Veniti has enrolled the first US patients in the VIRTUS trial of the Veniti Vici venous stent system. The four procedures were performed at two sites, including the Heart and Vascular Center, St Joseph Hospital, Orange, CA.

“In treating patients with venous disease, we must address the specific challenges encountered as compared to those with arterial disease. We are excited to participate in the VIRTUS trial of a stent, designed from its inception, for use in the venous system,” says Mahmood Razavi, director for clinical trials and research and co-principal investigator for the VIRTUS trial.

Scott Solano, Veniti president and chief executive officer comments: “Based on the experience of physicians in Europe, both in clinical and commercial cases, Mahmood Razavi’s experience met our expectations. We look forward to continued collaboration with our sites in the US and Europe.”

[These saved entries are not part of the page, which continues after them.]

(* ===== verification/Codec.v ===== *)
(** * Byte encodings

    The fixed-width integers and length-prefixed fields that the file adaptors write
    ([u64::to_be_bytes], [u64::from_be_bytes]), and the cursor they read them back with:
    a position in a buffer and the bytes from there on. A read past the end stops the
    loop that asked for it; a position that would exceed [usize] aborts, as every
    addition of the release profile does. Last, what becomes of a write to a file. *)

From stdpp Require Import base tactics numbers option list.
From S2P Require Import Prelude Types.

(** ** Big-endian integers *)

Fixpoint be_encode (k : nat) (n : N) : bytes :=
  match k with
  | O => []
  | S k' => be_encode k' (n / 256) ++ [n mod 256]
  end.

Definition be_decode (l : bytes) : N := foldl (λ acc b, acc * 256 + b) 0 l.

(** [u64::to_be_bytes]. *)
Definition be64 (n : N) : bytes := be_encode 8 n.

(** A field preceded by its length. *)
Definition sized (b : bytes) : bytes := be64 (N.of_nat (length b)) ++ b.

Lemma length_be_encode k n : length (be_encode k n) = k.
Proof. revert n. induction k as [|k IH]; intros n; [done|]. simpl. rewrite length_app, IH. simpl. lia. Qed.

Lemma length_be64 n : length (be64 n) = 8%nat.
Proof. apply length_be_encode. Qed.

Lemma be_decode_snoc l b : be_decode (l ++ [b]) = be_decode l * 256 + b.
Proof. unfold be_decode. by rewrite foldl_app. Qed.

Lemma be_decode_encode k n : n < 256 ^ N.of_nat k → be_decode (be_encode k n) = n.
Proof.
  revert n. induction k as [|k IH]; intros n Hn; simpl be_encode.
  { change (256 ^ N.of_nat 0) with 1 in Hn. unfold be_decode. simpl. lia. }
  rewrite be_decode_snoc, IH.
  - pose proof (N.div_mod n 256). lia.
  - replace (N.of_nat (S k)) with (N.succ (N.of_nat k)) in Hn by lia.
    rewrite N.pow_succ_r' in Hn. apply N.Div0.div_lt_upper_bound; lia.
Qed.

Lemma be_decode_be64 n : n <= u64_max → be_decode (be64 n) = n.
Proof. intros Hn. apply be_decode_encode. unfold u64_max in Hn. change (256 ^ N.of_nat 8) with 18446744073709551616. lia. Qed.

(** ** The read cursor *)

Inductive parsed (A : Type) :=
  | Parsed (a : A) (pos : N) (rest : bytes)
  | Stop
  | Corrupt
  | Overflow.
Arguments Parsed {A} a pos rest.
Arguments Stop {A}.
Arguments Corrupt {A}.
Arguments Overflow {A}.

(** A read at position [pos] of a buffer, given the bytes from there on. *)
Definition parser (A : Type) : Type := N → bytes → parsed A.

#[global] Instance parser_ret : MRet parser := λ A a pos rest, Parsed a pos rest.
#[global] Instance parser_bind : MBind parser := λ A B k p pos rest,
  match p pos rest with
  | Parsed a pos' rest' => k a pos' rest'
  | Stop => Stop
  | Corrupt => Corrupt
  | Overflow => Overflow
  end.

#[global] Instance parser_fmap : FMap parser := λ A B f p, x ← p; mret (f x).

(** [if pos + n > buffer.len() { break }; buffer[pos..pos + n]; pos += n]. *)
Definition p_take (n : N) : parser bytes := λ pos rest,
  if u64_max <? pos + n then Overflow
  else if N.of_nat (length rest) <? n then Stop
  else Parsed (take (N.to_nat n) rest) (pos + n) (drop (N.to_nat n) rest).

Definition p_u64 : parser N := b ← p_take 8; mret (be_decode b).

Definition p_sized : parser bytes := n ← p_u64; p_take n.

#[global] Arguments be64 : simpl never.
#[global] Arguments sized : simpl never.

(** ** Reading back what was written

    [reads p out a]: at any position where [out] follows, [p] yields [a] and continues
    after [out]; where only a part of [out] is left, it stops. The buffer is no longer
    than [usize] allows. *)

Definition strict_prefix {A} (t out : list A) : Prop := ∃ x u, out = t ++ x :: u.

Record reads {A} (p : parser A) (out : bytes) (a : A) : Prop := {
  reads_all pos rest : pos + N.of_nat (length out + length rest) <= u64_max →
    p pos (out ++ rest) = Parsed a (pos + N.of_nat (length out)) rest;
  reads_part pos t : strict_prefix t out → pos + N.of_nat (length out) <= u64_max →
    p pos t = Stop;
}.

Lemma strict_prefix_app {A} (t out1 out2 : list A) :
  strict_prefix t (out1 ++ out2) → strict_prefix t out1 ∨ ∃ t2, t = out1 ++ t2 ∧ strict_prefix t2 out2.
Proof.
  intros (x & u & H). apply app_eq_inv in H as [(k & H1 & H2)|(k & -> & ->)].
  - destruct k as [|y k].
    + rewrite app_nil_r in H1. subst. right. exists []. split; [by rewrite app_nil_r|].
      exists x, u. done.
    + left. exists y, k. done.
  - right. exists k. split; [done|]. by exists x, u.
Qed.

Lemma strict_prefix_length {A} (t out : list A) : strict_prefix t out → (length t < length out)%nat.
Proof. intros (x & u & ->). rewrite length_app. simpl. lia. Qed.

Lemma reads_ret {A} (a : A) : reads (mret a) [] a.
Proof.
  split.
  - intros pos rest _. unfold mret, parser_ret. simpl. by rewrite N.add_0_r.
  - intros pos t Ht%strict_prefix_length. simpl in Ht. lia.
Qed.

Lemma reads_bind {A B} (p : parser A) (k : A → parser B) out1 out2 a b :
  reads p out1 a → reads (k a) out2 b → reads (p ≫= k) (out1 ++ out2) b.
Proof.
  intros Hp Hk. split; unfold mbind, parser_bind.
  - intros pos rest Hlen. rewrite length_app in *.
    rewrite <-app_assoc, (reads_all _ _ _ Hp) by (rewrite length_app; lia).
    rewrite (reads_all _ _ _ Hk) by lia. f_equal. lia.
  - intros pos t [Ht|(t2 & -> & Ht)]%strict_prefix_app Hlen; rewrite length_app in Hlen.
    + by rewrite (reads_part _ _ _ Hp) by (done || lia).
    + pose proof (strict_prefix_length _ _ Ht). rewrite (reads_all _ _ _ Hp) by lia.
      rewrite (reads_part _ _ _ Hk) by (done || lia). done.
Qed.

(** The last read of a sequence. *)
Lemma reads_bind_ret {A B} (p : parser A) (f : A → B) out a :
  reads p out a → reads (x ← p; mret (f x)) out (f a).
Proof. intros Hp. rewrite <-(app_nil_r out). eapply reads_bind; [done|]. apply reads_ret. Qed.

Lemma reads_fmap {A B} (p : parser A) (f : A → B) out a : reads p out a → reads (f <$> p) out (f a).
Proof. apply reads_bind_ret. Qed.

Lemma reads_take b n : n = N.of_nat (length b) → reads (p_take n) b b.
Proof.
  intros ->. unfold p_take. split.
  - intros pos rest Hlen.
    destruct (N.ltb_spec u64_max (pos + N.of_nat (length b))); [lia|].
    rewrite length_app. destruct (N.ltb_spec (N.of_nat (length b + length rest)) (N.of_nat (length b))); [lia|].
    rewrite Nat2N.id, take_app_length, drop_app_length. done.
  - intros pos t Ht%strict_prefix_length Hlen.
    destruct (N.ltb_spec u64_max (pos + N.of_nat (length b))); [lia|].
    by destruct (N.ltb_spec (N.of_nat (length t)) (N.of_nat (length b))); [|lia].
Qed.

Lemma reads_u64 n : n <= u64_max → reads p_u64 (be64 n) n.
Proof.
  intros Hn. unfold p_u64. rewrite <-(be_decode_be64 n) at 2 by done.
  apply reads_bind_ret, reads_take. by rewrite length_be64.
Qed.

Lemma reads_sized b : N.of_nat (length b) <= u64_max → reads p_sized (sized b) b.
Proof. intros Hb. eapply reads_bind; [by apply reads_u64|]. by apply reads_take. Qed.

(** What a successful read consumed. *)
Lemma p_take_inv n pos rest b pos' rest' :
  p_take n pos rest = Parsed b pos' rest' →
  rest = b ++ rest' ∧ N.of_nat (length b) = n ∧ pos' = pos + n.
Proof.
  unfold p_take. destruct (u64_max <? pos + n); [done|].
  destruct (N.ltb_spec (N.of_nat (length rest)) n); [done|]. intros [= <- <- <-].
  rewrite take_drop, length_take. split; [done|split; [lia|done]].
Qed.

(** ** Readers move forward *)

(** A successful read leaves at least [n] bytes less. *)
Definition consumes {A} (n : nat) (p : parser A) : Prop :=
  ∀ pos rest a pos' rest', p pos rest = Parsed a pos' rest' → (length rest' + n <= length rest)%nat.

Lemma consumes_ret {A} (a : A) : consumes 0 (mret a).
Proof. intros pos rest b pos' rest' [= _ _ <-]. lia. Qed.

Lemma consumes_bind {A B} n1 n2 (p : parser A) (k : A → parser B) :
  consumes n1 p → (∀ a, consumes n2 (k a)) → consumes (n1 + n2) (p ≫= k).
Proof.
  intros Hp Hk pos rest b pos' rest'. unfold mbind, parser_bind.
  destruct (p pos rest) as [a pos1 rest1| | |] eqn:E1; [|done..]. intros E2.
  apply Hp in E1. apply Hk in E2. lia.
Qed.

Lemma consumes_weaken {A} n1 n2 (p : parser A) : (n2 <= n1)%nat → consumes n1 p → consumes n2 p.
Proof. intros Hle Hp pos rest a pos' rest' E. apply Hp in E. lia. Qed.

Lemma consumes_take n : consumes (N.to_nat n) (p_take n).
Proof. intros pos rest a pos' rest' (-> & <- & _)%p_take_inv. rewrite length_app, Nat2N.id. lia. Qed.

Lemma consumes_u64 : consumes 8 p_u64.
Proof.
  unfold p_u64. apply (consumes_bind 8 0); [apply (consumes_take 8)|]. intros a. apply consumes_ret.
Qed.

Lemma consumes_sized : consumes 8 p_sized.
Proof.
  unfold p_sized. apply (consumes_bind 8 0); [apply consumes_u64|]. intros n.
  eapply consumes_weaken; [|apply consumes_take]. lia.
Qed.

(** ** Files *)

(** What becomes of a write: the file could not be opened, the write stopped after some
    bytes, or it is complete. *)
Inductive io_outcome := OpenFailed | WriteFailed (written : nat) | IoDone.

#[global] Instance io_outcome_eq_dec : EqDecision io_outcome.
Proof. solve_decision. Defined.

Definition write_file (io : io_outcome) (content : bytes) (old : option bytes)
    : option bytes * result unit :=
  match io with
  | OpenFailed => (old, Err IoError)
  | WriteFailed n => (Some (take n content), Err IoError)
  | IoDone => (Some content, Ok tt)
  end.

Definition append_file (io : io_outcome) (content : bytes) (old : option bytes)
    : option bytes * result unit :=
  match io with
  | OpenFailed => (old, Err IoError)
  | WriteFailed n => (Some (default [] old ++ take n content), Err IoError)
  | IoDone => (Some (default [] old ++ content), Ok tt)
  end.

The Vici venous stent system was designed to be compatible with the unique anatomy and pathophysiology of the venous system, including crush resistance, vessel coverage and flexibility. It is intended for use in veins of the lower extremities and pelvis, including the iliac and common femoral veins, in patients who exhibit symptomatic venous outflow obstruction. This condition is frequently associated with disorders of the lower extremities, such as varicose veins and venous ulcers.